His teacher says he is present in a way he was not before. He raises his hand. He participates in reading circle. He is doing the work.
At the eight-week review, the team proposed adding Tuesday mornings. We tried it. We're keeping it. He's up to four mornings now. Slowly. On his terms.
He is not going to be in a full-day program next year. Maybe the year after. He will get there when he gets there, on a schedule that doesn't burn him out before he even begins. The goal was never the schedule. The goal was always the education.
Three mornings of real learning beats five days of survival every time.
What I Want You to Know
You are allowed to pull your child. You are allowed to be at school for pickup at noon if that's what your child needs right now. The district's discomfort with that is not your problem to manage.

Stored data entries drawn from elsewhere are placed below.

(** [strconv.Unquote(qvalue)] for a [qvalue] that starts and ends with a
    double quote and has no unescaped double quote in between, as
    [Lookup] passes it: without escapes the text between the quotes. *)
Definition Unquote `{Strconv} (qvalue : string) : option string :=
  let inner := String.substring 1 (String.length qvalue - 2) qvalue in
  if all_plain inner then Some inner else unquote_escaped qvalue.

(** [for i < len(tag) && tag[i] == ' ' { i++ }; tag = tag[i:]] *)
Fixpoint skip_space (tag : string) : string :=
  match tag with
  | String c rest => if Ascii.eqb c " " then skip_space rest else tag
  | EmptyString => EmptyString
  end.

(** The index where the scan to the colon stops. *)
Fixpoint scan_name (tag : string) : nat :=
  match tag with
  | String c rest =>
      if byte_lt " " c && negb (Ascii.eqb c ":") && negb (Ascii.eqb c "034")
         && negb (Ascii.eqb c "127")
      then S (scan_name rest) else O
  | EmptyString => O
  end.

(** The index where the scan of the quoted string stops, [i] being the
    index of the first byte of [rest]: a backslash skips the byte after
    it. *)
Fixpoint scan_quoted (rest : string) (i : nat) : nat :=
  match rest with
  | EmptyString => i
  | String c rest' =>
      if Ascii.eqb c "034" then i
      else if Ascii.eqb c "\" then
        match rest' with
        | EmptyString => i + 2
        | String _ rest'' => scan_quoted rest'' (i + 2)
        end
      else scan_quoted rest' (i + 1)
  end%nat.

Definition from (i : nat) (s : string) : string :=
  String.substring i (String.length s - i) s.

Definition byte_at (s : string) (i : nat) (c : ascii) : bool :=
  match String.get i s with
  | Some c' => Ascii.eqb c' c
  | None => false
  end.

(** The loop over a non-empty [tag] of [StructTag.Lookup]; every round drops at
    least one byte of [tag], and [fuel] bounds the number of rounds. *)
Fixpoint Lookup_loop `{Strconv} (fuel : nat) (tag key : string) : option string :=
  match fuel with
  | O => None
  | S fuel' =>
      if String.eqb tag EmptyString then None else
      let tag := skip_space tag in
      if String.eqb tag EmptyString then None else
      let i := scan_name tag in
      if Nat.eqb i 0 || Nat.leb (String.length tag) (i + 1)
         || negb (byte_at tag i ":") || negb (byte_at tag (i + 1) "034")
      then None else
      let name := String.substring 0 i tag in
      let tag := from (i + 1) tag in
      let i := scan_quoted (from 1 tag) 1 in
      if Nat.leb (String.length tag) i then None else
      let qvalue := String.substring 0 (i + 1) tag in
      let tag := from (i + 1) tag in
      if String.eqb key name then Unquote qvalue
      else Lookup_loop fuel' tag key
  end%nat.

When you are ready to formalize it — and you should formalize it — put the request in writing and cite 34 CFR 300.116. That citation tells the team you know the difference between district policy and federal law. Sometimes that is enough to move the conversation.
Document everything. Not because you're going to war, but because specific, dated, signed documentation changes what is possible at a meeting. Your words are opinion. Your log plus your doctor's letter plus the school's own incident data is evidence.
Walk into the meeting with a specific proposal. Not "I want a shorter day" but "I am proposing Monday, Wednesday, Friday, 8:30 to 11:30, with services scheduled as follows." A proposal gives the team something to respond to. Vague requests give the team an opportunity to table the discussion.
And when someone tells you "we don't offer that" — ask them to provide that in writing as a Prior Written Notice. Watch what happens next.
The modified schedule exists. Other parents have gotten it. The law requires it when it's what FAPE demands. You are not asking for something unusual. You are asking for what your child needs. Those are not different things.
Want the full legal framework? Read: Modified School Schedule: When Your Child Can't Do a Full Day.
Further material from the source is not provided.